TASK INSTRUCTIONS
From the records below, extract only the lines running from the line with "(** The text" to the line with "d ++ sep :: H", both lines included, reproducing them exactly.

ENTRIES PROVIDED
- Opening Delimiter -

(** *** An upload and its removal *)

(** A file is uploaded to a lesson that has none, the storage serves it at
    an address [base/lesson-files/path] with the path of the upload, in
    which [/lesson-files/] comes neither earlier nor within the path, and
    the file is removed again: the object that [removeFile] asks the
    storage to remove is the object that [handleFileChange] stored, and
    the course is as it was before the upload. *)
Theorem removeFile_undoes_the_upload
    env renv file rest st k m j l stored base path :
  the_module_at (ecourse_modules (course st)) k m ->
  the_lesson_at (emodule_lessons m) j l ->
  lesson_content l = None ->
  ecourse_teacher_id (course st) <> "" ->
  file_type file = "video/mp4" \/ file_type file = "application/pdf" ->
  env_upload env = inr stored ->
  head (handleFileChange env (Some (file :: rest))
          (emodule_id m) (lesson_id l) st).2
  = Some (storage_upload "lesson-files" path file) ->
  env_publicUrl env = base +:+ "/lesson-files/" +:+ path ->
  Auth.includes "/lesson-files/" (base +:+ "/lesson-files") = false ->
  Auth.includes "/lesson-files/" path = false ->
  env_remove renv = remove_done ->
  removeFile renv (emodule_id m) (lesson_id l)
    (course (handleFileChange env (Some (file :: rest))
               (emodule_id m) (lesson_id l) st).1)
  = (course st,
     [storage_remove "lesson-files" [Some path];
      toast_success "Archivo eliminado."]).
Proof.
  intros Hm Hl Hnone Hteacher Hsupported Hupload Hstored Hurl Hbase Hpath Hdone.
  clear Hstored.
  assert (Hcourse :
    course (handleFileChange env (Some (file :: rest))
              (emodule_id m) (lesson_id l) st).1
    = course_with_modules (course st)
        (<[k := Obj (module_with_lessons m
                       (<[j := Obj (lesson_with_content l
                                      (Some (new_file env file)))]>
                          (emodule_lessons m)))]>
           (ecourse_modules (course st)))).
  { unfold handleFileChange.
    rewrite (teacher_id_passes _ Hteacher),
      (supported_type_passes _ Hsupported), Hupload.
    simpl. f_equal. by apply attach_the_lesson. }
  rewrite Hcourse.
  set (l1 := lesson_with_content l (Some (new_file env file))).
  set (m1 := module_with_lessons m (<[j := Obj l1]> (emodule_lessons m))).
  destruct Hm as [Hk Hmonly]. destruct Hl as [Hj Hlonly].
  assert (Hm1 : the_module_at
                  (ecourse_modules
                     (course_with_modules (course st)
                        (<[k := Obj m1]> (ecourse_modules (course st))))) k m1).
  { simpl. split.
    - apply list_lookup_insert_eq. by eapply lookup_lt_Some.
    - intros i m' Hi Hid. destruct (decide (i = k)) as [| Hne]; [done |].
      rewrite list_lookup_insert_ne in Hi by done. by eapply Hmonly. }
  assert (Hl1 : the_lesson_at (emodule_lessons m1) j l1).
  { simpl. split.
    - apply list_lookup_insert_eq. by eapply lookup_lt_Some.
    - intros i l' Hi Hid. destruct (decide (i = j)) as [| Hne]; [done |].
      rewrite list_lookup_insert_ne in Hi by done. by eapply Hlonly. }
  change (emodule_id m) with (emodule_id m1).
  change (lesson_id l) with (lesson_id l1).
  rewrite (removeFile_the_lesson renv _ k m1 j l1 (new_file env file)
             Hm1 Hl1 eq_refl Hdone).
  f_equal.
  - simpl. rewrite !list_insert_insert_eq.
    replace (lesson_with_content l1 None) with l.
    2:{ subst l1. destruct l; simpl in *; by subst. }
    rewrite (list_insert_id _ j (Obj l)) by done.
    replace (module_with_lessons m1 (emodule_lessons m)) with m
      by (subst m1; by destruct m).
    rewrite (list_insert_id _ k (Obj m)) by done.
    by destruct (course st).
  - simpl. rewrite Hurl. unfold filePath_of.
    rewrite (includes_append "/lesson-files/" base path).
    rewrite (split_at_the_bucket base path Hbase Hpath).
    destruct (Auth.includes "/storage/v1/object/public/lesson-files/" _);
      reflexivity.
Qed.
(** ** An environment for examples

    Numbers convert as in Python; text converts when it is a plain run of
    decimal digits (signs, blanks and fractions are left out here).  The
    connection answers [True] to every request. *)

Module Example.

Definition digits (s : string) : option Z :=
  let cs := list_ascii_of_string s in
  if forallb (_strptime.between "0" "9") cs && negb (bool_decide (cs = []))
  then Some (_strptime.int cs) else None.

Definition float_of_Z (n : Z) : result spec_float :=
  match binary_normalize 53 1024 n 0 false with
  | S754_infinity _ => Raise (OtherError "OverflowError")
  | x => Ok x
  end.

Definition float (v : val) : result spec_float :=
  match v with
  | VFloat x => Ok x
  | VInt n => float_of_Z n
  | VBool b => float_of_Z (if b then 1 else 0)
  | VStr s => match digits s with
              | Some n => float_of_Z n
              | None => Raise ValueError
              end
  | _ => Raise TypeError
  end.

Definition int (v : val) : result Z :=
  match v with
  | VInt n => Ok n
  | VBool b => Ok (if b then 1 else 0)%Z
  | VFloat (S754_zero _) => Ok 0%Z
  | VFloat (S754_finite s m e) =>
      let a := match e with
               | Zneg k => Z.shiftr (Zpos m) (Zpos k)
               | _ => Z.shiftl (Zpos m) e
               end in
      Ok (if s then - a else a)%Z
  | VFloat (S754_infinity _) => Raise (OtherError "OverflowError")
  | VFloat S754_nan => Raise ValueError
  | VStr s => match digits s with
              | Some n => Ok n
              | None => Raise ValueError
              end
  | _ => Raise TypeError
  end.

(** [list(x)] *)
Definition items (v : val) (h : heap) : result (list val) :=
  match v with
  | VStr s => Ok ((fun c => VStr (String c "")) <$> list_ascii_of_string s)
  | VRef l => match h !! l with
              | Some (OList _ xs) => Ok xs
              | Some (ODict kvs) => Ok (kvs.*1)
              | _ => Raise TypeError
              end
  | _ => Raise TypeError
  end.

Definition loads (v : val) : M val :=
  match v with
  | VStr "null" => mret VNone
  | VStr "true" => mret (VBool true)
  | VStr "false" => mret (VBool false)
  | VStr "[]" => alloc (OList ListCls [])
  | VStr "{}" => alloc (ODict [])
  | VStr s => match digits s with
              | Some n => mret (VInt n)
              | None => raise ValueError
              end
  | _ => raise TypeError
  end.

Definition conn : Connection :=
  {| set_alarm_state := fun _ _ _ _ => mret (VBool true);
     update_alarm := fun _ => mret (VBool true);
     enable_alarm_actions := fun _ => mret (VBool true);
     disable_alarm_actions := fun _ => mret (VBool true);
     describe_alarm_history := fun _ _ _ _ _ _ => alloc (OList ListCls []);
     delete_alarms := fun _ => mret (VBool true) |}.

(** An index counted from the end when it is negative. *)
Definition index {A} (xs : list A) (n : Z) : option A :=
  let i := (if n <? 0 then n + Z.of_nat (length xs) else n)%Z in
  if (i <? 0)%Z then None else xs !! Z.to_nat i.

(** [v[k]] on text and lists with an integer, on dictionaries with a
    string. *)
Definition getitem (v k : val) : M val :=
  fun h =>
    match v, k with
    | VStr s, VInt n =>
        match index (list_ascii_of_string s) n with
        | Some c => (Ok (VStr (String c "")), h)
        | None => (Raise (OtherError "IndexError"), h)
        end
    | VRef l, _ =>
        match h !! l, k with
        | Some (OList _ xs), VInt n =>
            match index xs n with
            | Some x => (Ok x, h)
            | None => (Raise (OtherError "IndexError"), h)
            end
        | Some (ODict kvs), VStr s =>
            match List.find (fun kv => match kv.1 with
                                       | VStr s' => String.eqb s s'
                                       | _ => false
                                       end) kvs with
            | Some kv => (Ok kv.2, h)
            | None => (Raise KeyError, h)
            end
        | Some (ODict kvs), _ => (Raise KeyError, h)
        | _, _ => (Raise TypeError, h)
        end
    | _, _ => (Raise TypeError, h)
    end.

(** [self.__dict__ = d]: the entries of [d] with a string key become the
    attributes (the sharing with [d] is not kept). *)
Definition rebind (self d : loc) : M unit :=
  fun h =>
    match h !! self, h !! d with
    | Some (OInst c _), Some (ODict kvs) =>
        (Ok tt,
         <[self := OInst c
             (list_to_map
                (omap (fun kv => match kv.1 with
                                 | VStr s => Some (s, kv.2)
                                 | _ => None
                                 end) kvs))]> h)
    | _, _ => (Raise TypeError, h)
    end.

Definition env : Env :=
  {| py_float := float; py_int := int; json_loads := loads;
     ListElement_items := items; py_getitem := getitem; set_dict := rebind;
     connections := fun _ => conn |}.

(** Evaluating a computation in the empty store. *)
Definition run {A} (m : M A) : result A * heap := m ∅.

End Example.

(** ** Tables and sample data of the statements *)

(** The pairs of the comparison map, symbolic operator first. *)
Definition cmp_table : list (string * string) :=
  [ (">=", "GreaterThanOrEqualToThreshold"); (">", "GreaterThanThreshold");
    ("<", "LessThanThreshold"); ("<=", "LessThanOrEqualToThreshold") ].

(** Constructor arguments of an alarm on CPU load with the given operator. *)
Definition kw_comparison (c : val) : MetricAlarm.kwargs :=
  {| MetricAlarm.connection := VNone; MetricAlarm.name := VStr "cpu-high";
     MetricAlarm.metric := VStr "CPUUtilization";
     MetricAlarm.namespace := VStr "AWS/EC2";
     MetricAlarm.statistic := VStr "Average"; MetricAlarm.comparison := c;
     MetricAlarm.threshold := VInt 80; MetricAlarm.period := VStr "60";
     MetricAlarm.evaluation_periods := VInt 3;
     MetricAlarm.actions_enabled := VBool true;
     MetricAlarm.alarm_action := VNone; MetricAlarm.dimensions := VNone |}.




(** A store with one alarm, at 1, whose [alarm_actions] is the list at 2. *)
Definition parsed_store : heap :=
  <[1%positive := OInst MetricAlarmCls
      (<["alarm_actions" := VRef 2%positive]> (<["name" := VStr "cpu-high"]> ∅))]>
  (<[2%positive := OList ListElementCls [VStr "arn:aws:sns:us-east-1:1:old"]]> ∅).

(** Constructor arguments of a named alarm that has a connection. *)
Definition kw_connected : MetricAlarm.kwargs :=
  {| MetricAlarm.connection := VConn 0; MetricAlarm.name := VStr "cpu-high";
     MetricAlarm.metric := VNone; MetricAlarm.namespace := VNone;
     MetricAlarm.statistic := VNone; MetricAlarm.comparison := VNone;
     MetricAlarm.threshold := VNone; MetricAlarm.period := VNone;
     MetricAlarm.evaluation_periods := VNone;
     MetricAlarm.actions_enabled := VNone;
     MetricAlarm.alarm_action := VNone; MetricAlarm.dimensions := VNone |}.


(** A store with one alarm, at 1, that has a name and the connection 0. *)
Definition connected_store : heap :=
  <[1%positive := OInst MetricAlarmCls
      (<["connection" := VConn 0]> (<["name" := VStr "cpu-high"]> ∅))]> ∅.

(** The same alarm without a connection, as the default argument leaves it. *)
Definition unconnected_store : heap :=
  <[1%positive := OInst MetricAlarmCls
      (<["connection" := VNone]> (<["name" := VStr "cpu-high"]> ∅))]> ∅.

(** Calling one of the [add_..._action] methods once for each element of a
    list, in order, as a caller with several ARNs does. *)
Fixpoint add_each (add : val -> M val) (arns : list val) : M unit :=
  match arns with
  | [] => mret tt
  | a :: arns => add a;; add_each add arns
  end.

(** The three methods with the attribute each appends to. *)
Definition adders : list (string * (loc -> val -> M val)) :=
  [ ("alarm_actions", MetricAlarm.add_alarm_action);
    ("insufficient_data_actions", MetricAlarm.add_insufficient_data_action);
    ("ok_actions", MetricAlarm.add_ok_action) ].

(** A non-empty string. *)
Definition is_arn (v : val) : Prop := exists s, v = VStr s /\ s <> "".

(** The nodes whose text [MetricAlarm.endElement] stores as it comes, each
    with the attribute it goes to. *)
Definition raw_nodes : list (string * string) :=
  [ ("ActionsEnabled", "actions_enabled"); ("AlarmArn", "alarm_arn");
    ("AlarmConfigurationUpdatedTimestamp", "last_updated");
    ("AlarmDescription", "description"); ("AlarmName", "name");
    ("MetricName", "metric"); ("Namespace", "namespace");
    ("StateReason", "state_reason"); ("StateValue", "state_value");
    ("Statistic", "statistic"); ("Unit", "unit") ].

(** The nodes whose text goes through [int]. *)
Definition int_nodes : list (string * string) :=
  [ ("EvaluationPeriods", "evaluation_periods"); ("Period", "period") ].

(** All fifteen node names that [MetricAlarm.endElement] tests for. *)
Definition known_nodes : list string :=
  raw_nodes.*1 ++ int_nodes.*1 ++ ["ComparisonOperator"; "Threshold"].

(** The six methods of a connection that the alarm calls. *)
Definition connection_methods : list string :=
  [ "set_alarm_state"; "update_alarm"; "enable_alarm_actions";
    "disable_alarm_actions"; "describe_alarm_history"; "delete_alarms" ].

(** The values on which none of the six names is found: everything but a
    connection and an instance that carries an attribute of such a name. *)
Definition lacks_methods (v : val) (h : heap) : Prop :=
  match v with
  | VConn _ => False
  | VRef l =>
      match h !! l with
      | Some (OInst _ attrs) =>
          forall m, m ∈ connection_methods -> attrs !! m = None
      | _ => True
      end
  | _ => True
  end.

(** ** The language of a regular expression

    What [r] matches, whatever the order in which a matcher tries the
    alternatives: [matches r w g g'] when [r] matches the whole of [w]
    and takes the groups from [g] to [g']. *)


(** ** The texts of ['%Y-%m-%dT%H:%M:%S.%fZ'], field by field

    Stated without the regular expression: which characters a timestamp is
    made of and which number each field writes. *)

Module WireTime.

Definition is_digit (c : ascii) : Prop := (48 <= N_of_ascii c <= 57)%N.
Definition digit_value (c : ascii) : Z := (Z.of_N (N_of_ascii c) - 48)%Z.

(** The number that a run of decimal digits writes. *)
Definition decimal (w : list ascii) : Z :=
  fold_left (fun n c => 10 * n + digit_value c)%Z w 0%Z.

(** One or two digits that write the number [n], from [lo] to [hi]. *)
Definition field (lo hi : Z) (w : list ascii) (n : Z) : Prop :=
  (length w = 1%nat \/ length w = 2%nat) /\ Forall is_digit w /\
  n = decimal w /\ (lo <= n <= hi)%Z.

(** The day may also be a blank and one digit. *)
Definition day_field (w : list ascii) (n : Z) : Prop :=
  field 1 31 w n \/
  exists c, w = [" "%char; c] /\ is_digit c /\ n = digit_value c /\ (1 <= n)%Z.

(** One to six digits, read as the first digits of six: [.5] is 500000
    microseconds. *)
Definition fraction_field (w : list ascii) (n : Z) : Prop :=
  (1 <= length w <= 6)%nat /\ Forall is_digit w /\
  n = (decimal w * 10 ^ Z.of_nat (6 - length w))%Z.

(** The text [s] is a timestamp of the format and [t] is the date and
    time that it writes: a year of four digits, not 0000, the other
    fields with or without a leading zero, a day that the month has, [T]
    and [Z] in either case. *)
Definition reads (s : string) (t : datetime) : Prop :=
  exists Y m d H M S f sep z,
    list_ascii_of_string s =
      (Y ++ "-"%char :: m ++ "-"%char :: d ++ sep :: H ++ ":"%char :: M
       ++ ":"%char :: S ++ "."%char :: f ++ [z])%list /\
    length Y = 4%nat /\ Forall is_digit Y /\ dt_year t = decimal Y /\
    (1 <= dt_year t)%Z /\
    field 1 12 m (dt_month t) /\
    day_field d (dt_day t) /\
    (dt_day t <= _strptime.days_in_month (dt_year t) (dt_month t))%Z /\
    (sep = "T"%char \/ sep = "t"%char) /\
    field 0 23 H (dt_hour t) /\
    field 0 59 M (dt_minute t) /\
    field 0 59 S (dt_second t) /\
    fraction_field f (dt_microsecond t) /\
    (z = "Z"%char \/ z = "z"%char).


Definition digit_char (n : Z) : ascii := ascii_of_N (48 + Z.to_N n).

(** The last [k] decimal digits of [n], most significant first. *)
Fixpoint digits (k : nat) (n : Z) : list ascii :=
  match k with
  | O => []
  | S k' => digits k' (n / 10) ++ [digit_char (n mod 10)]
  end.


End WireTime.


(** * Properties *)

(** ** Stepping through computations *)

Section Steps.
Context {A B : Type}.

Lemma bind_Ok (m : M A) (k : A -> M B) h a h' :
  m h = (Ok a, h') -> (m ≫= k) h = k a h'.
Proof. intros Hm. unfold mbind, M_bind, bind. by rewrite Hm. Qed.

- Closing Delimiter -

EXPECTED OUTPUT
(** The text [s] is a timestamp of the format and [t] is the date and
    time that it writes: a year of four digits, not 0000, the other
    fields with or without a leading zero, a day that the month has, [T]
    and [Z] in either case. *)
Definition reads (s : string) (t : datetime) : Prop :=
  exists Y m d H M S f sep z,
    list_ascii_of_string s =
      (Y ++ "-"%char :: m ++ "-"%char :: d ++ sep :: H ++ ":"%char :: M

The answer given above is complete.